§ Your objective:
Transcribe word for word the lines below from the line with "(** What the two phases store for [request_ws]" through the line with "Definition info_intercept_query : GatewayRequestInfo", ends included.
(Data excerpts Opens)
(* ================================================================== *)
(** * Notions used to state the properties *)
(* ================================================================== *)

(** The head of [s] is a dot, an [e] and three digits, followed by a unit
    whose encoding starts with a dot (a dot itself, or a unit that gets
    escaped): after encoding, these units read as an escape that
    [encode_hostname] never wrote. *)
Definition reads_as_escape (s : jsstring) : bool :=
  match s with
  | c0 :: c1 :: d1 :: d2 :: d3 :: x :: _ =>
      is_escape c0 c1 d1 d2 d3 46%N && ((x =? 46)%N || negb (is_safe x))
  | _ => false
  end.

(** No position of [s] reads as an escape. *)
Fixpoint escape_free (s : jsstring) : bool :=
  match s with
  | [] => true
  | _ :: t => negb (reads_as_escape s) && escape_free t
  end.

(** The escape of one unsafe code unit is six units long, matches the
    pattern of [decode_hostname], and is replaced by that unit. *)
Definition escape_ok (c : N) : bool :=
  match encode_replacer c with
  | [a; b; d1; d2; d3; f] =>
      is_escape a b d1 d2 d3 f
      && str_eqb (decode_replacer [a; b; d1; d2; d3; f]) [c]
  | _ => false
  end.

(** The calls that reach out of the middleware for the backend or send the
    client elsewhere. *)
Definition is_upstream_action (a : action) : bool :=
  match a with
  | ARedirect _ _ | AClientSocketSetup | AUpstreamRequest _ _
  | APipeRequestBody => true
  | _ => false
  end.

Definition is_next_action (a : action) : bool :=
  match a with
  | ANext _ => true
  | _ => false
  end.

(** A header object whose values are all strings. *)
Definition scalar_headers (o : Headers) : bool :=
  forallb (fun kv => match snd kv with HStr _ => true | _ => false end) o.

(** The filter, if there is one, neither called the [next] it was given nor
    returned [false] nor threw: the middleware goes on to classify. *)
Definition filter_proceeds (request_filter : option GatewayRequestFilter)
    (info : GatewayRequestInfo) (req : Request) : bool :=
  match request_filter with
  | None => true
  | Some f =>
      match next_calls (f info req), outcome (f info req) with
      | [], Ok v => negb (strict_eq_false v)
      | _, _ => false
      end
  end.

(** The filter, if there is one, returned. *)
Definition filter_returns (request_filter : option GatewayRequestFilter)
    (info : GatewayRequestInfo) (req : Request) : bool :=
  match request_filter with
  | None => true
  | Some f =>
      match outcome (f info req) with
      | Ok _ => true
      | Throw _ => false
      end
  end.

(** The URL object the classifier starts from: what the parser gave for the
    request, made a [URL] if it was a string. *)
Definition parser_url (URL_new : jsstring -> result URL)
    (parser : GatewayBackendParser) (gateway : Gateway)
    (info : GatewayRequestInfo) (req : Request) : result URL :=
  rbind (if negb (is_gateway_host info)
         then parse_url_from_route URL_new parser gateway req
         else Ok (backend_url info))
        (fun v => match v with
                  | UObject u => Ok u
                  | UString s => URL_new s
                  | UNull => Throw TypeError
                  end).

(** A unit [encodeUrl] keeps wherever it stands. *)
Definition url_kept (c : N) : bool :=
  (url_class c && negb (c =? 37) || (c =? 35) || (c =? 36))%N.

(** Every unit of [s] is one [encodeUrl] keeps, a percent sign being kept
    when two hexadecimal digits follow it. *)
Fixpoint url_plain (s : jsstring) : bool :=
  match s with
  | [] => true
  | c :: t =>
      (if (c =? 37)%N
       then match t with
            | d :: e :: _ => is_hex d && is_hex e
            | _ => false
            end
       else url_kept c)
      && url_plain t
  end.




(* ================================================================== *)
(** * Example requests *)
(* ================================================================== *)

Module Examples.

(** In these examples the parser callbacks hand out [URL] objects, so that no
    string is parsed; this stands in for [new URL]. *)
Definition no_URL_new : jsstring -> result URL := fun _ => Throw TypeError.

Definition gateway : Gateway :=
  mkGateway (Some (js "example.com")) None true true (js "gateway-proxy")
            [22%N].

(** The same gateway with [force_protocol: 'wss']. *)
Definition gateway_wss : Gateway :=
  mkGateway (Some (js "example.com")) (Some (js "wss")) true true
            (js "gateway-proxy") [22%N].

Definition backend : URL :=
  mkURL (js "http:") (js "127.0.0.1") (js "3030") (js "/x") [] [].

Definition backend_ws : URL :=
  mkURL (js "http:") (js "127.0.0.1") (js "3030") (js "/echo/ws/.websocket")
        [] [].

(** A parser that sends every request to [backend]. *)
Definition parser : GatewayBackendParser :=
  mkParser (Some (fun _ _ _ => Ok (UObject backend)))
           (Some (fun _ _ => Ok (UObject backend))) None None.

Definition parser_ws : GatewayBackendParser :=
  mkParser None (Some (fun _ _ => Ok (UObject backend_ws))) None None.

(** A parser that knows no route. *)
Definition parser_null : GatewayBackendParser :=
  _validate_parser (ParserFunction (fun _ _ => Ok UNull)).

(** [GET http://example.com/backend/x] *)
Definition request : Request :=
  mkRequest (js "http") (js "GET") (js "/backend/x") (Some [])
            [(js "host", HStr (js "example.com"));
             (js "accept", HStr (js "*/*"))].

(** [GET http://127.0.0.1.e058.3030.gateway-proxy.example.com/x] *)
Definition request_host_mode : Request :=
  mkRequest (js "http") (js "GET") (js "/x") (Some [])
            [(js "host",
              HStr (js "127.0.0.1.e058.3030.gateway-proxy.example.com"));
             (js "accept", HStr (js "*/*"))].

(** A websocket handshake on [/backend/ws]. *)
Definition request_ws : Request :=
  mkRequest (js "http") (js "GET") (js "/backend/ws") (Some [])
            [(js "host", HStr (js "example.com"));
             (js "upgrade", HStr (js "websocket"));
             (js "connection", HStr (js "Upgrade"))].

(** A request whose [host] is the backend's own. *)
Definition request_self : Request :=
  mkRequest (js "http") (js "GET") (js "/x") (Some [])
            [(js "host", HStr (js "127.0.0.1:3030"));
             (js "accept", HStr (js "*/*"))].

Definition next : list jsval -> jsval := fun _ => JUndefined.

Definition filter_veto : GatewayRequestFilter :=
  fun _ _ => mkFilterRun [] (Ok (JBool false)).

Definition filter_calls_next : GatewayRequestFilter :=
  fun _ _ => mkFilterRun [[]] (Ok JUndefined).

Definition filter_allows : GatewayRequestFilter :=
  fun _ _ => mkFilterRun [] (Ok JUndefined).

(** What the first phase stores for [request]. *)
Definition info_core : GatewayRequestInfo :=
  mkInfo false false false None (Some (js "gateway-proxy.example.com")) None
         UNull.

(** What the second phase stores for [request]. *)
Definition info_intercept : GatewayRequestInfo :=
  mkInfo true false false (Some (js "127.0.0.1:3030"))
         (Some (js "gateway-proxy.example.com")) (Some (js "GET"))
         (UObject backend).

(** What the two phases store for [request_ws] with [parser_ws]. *)
Definition info_core_ws : GatewayRequestInfo :=
  mkInfo false false true None (Some (js "gateway-proxy.example.com")) None
         UNull.

Definition info_intercept_ws : GatewayRequestInfo :=
  mkInfo true false true (Some (js "127.0.0.1:3030"))
         (Some (js "gateway-proxy.example.com")) (Some (js "GET"))
         (UObject (mkURL (js "http:") (js "127.0.0.1") (js "3030")
                         (js "/echo/ws") [] [])).

(** What the two phases store for [request_host_mode] under
    [gateway_wss]. *)
Definition info_core_host_mode : GatewayRequestInfo :=
  mkInfo false true false (Some (js "127.0.0.1:3030"))
         (Some (js "gateway-proxy.example.com")) None (UObject backend).



(** [http://127.0.0.1:3030/x?a={1}&b=`c`] as a [URL] object: braces and
    backticks stay as they are in a query. *)
Definition backend_query : URL :=
  mkURL (js "http:") (js "127.0.0.1") (js "3030") (js "/x")
        (js "?a={1}&b=`c`") [].

Definition parser_query : GatewayBackendParser :=
  mkParser None (Some (fun _ _ => Ok (UObject backend_query))) None None.

(** [GET http://example.com/backend/x?a={1}&b=`c`] *)
Definition request_query : Request :=
  mkRequest (js "http") (js "GET") (js "/backend/x?a={1}&b=`c`") (Some [])
            [(js "host", HStr (js "example.com"))].

(** What the second phase stores for it. *)
Definition info_intercept_query : GatewayRequestInfo :=
  mkInfo true false false (Some (js "127.0.0.1:3030"))
         (Some (js "gateway-proxy.example.com")) (Some (js "GET"))
         (UObject backend_query).

Definition info_intercept_wss : GatewayRequestInfo :=
  mkInfo true true false (Some (js "127.0.0.1:3030"))
         (Some (js "gateway-proxy.example.com")) (Some (js "GET"))
         (UObject (mkURL (js "wss:") (js "127.0.0.1") (js "3030") (js "/x")
                         [] [])).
(Data excerpts Closes)
§ Reply to the exercise:
(** What the two phases store for [request_ws] with [parser_ws]. *)
Definition info_core_ws : GatewayRequestInfo :=
  mkInfo false false true None (Some (js "gateway-proxy.example.com")) None
         UNull.

Definition info_intercept_ws : GatewayRequestInfo :=
  mkInfo true false true (Some (js "127.0.0.1:3030"))
         (Some (js "gateway-proxy.example.com")) (Some (js "GET"))
         (UObject (mkURL (js "http:") (js "127.0.0.1") (js "3030")
                         (js "/echo/ws") [] [])).

(** What the two phases store for [request_host_mode] under
    [gateway_wss]. *)
Definition info_core_host_mode : GatewayRequestInfo :=
  mkInfo false true false (Some (js "127.0.0.1:3030"))
         (Some (js "gateway-proxy.example.com")) None (UObject backend).



(** [http://127.0.0.1:3030/x?a={1}&b=`c`] as a [URL] object: braces and
    backticks stay as they are in a query. *)
Definition backend_query : URL :=
  mkURL (js "http:") (js "127.0.0.1") (js "3030") (js "/x")
        (js "?a={1}&b=`c`") [].

Definition parser_query : GatewayBackendParser :=
  mkParser None (Some (fun _ _ => Ok (UObject backend_query))) None None.

(** [GET http://example.com/backend/x?a={1}&b=`c`] *)
Definition request_query : Request :=
  mkRequest (js "http") (js "GET") (js "/backend/x?a={1}&b=`c`") (Some [])
            [(js "host", HStr (js "example.com"))].

(** What the second phase stores for it. *)
Definition info_intercept_query : GatewayRequestInfo :=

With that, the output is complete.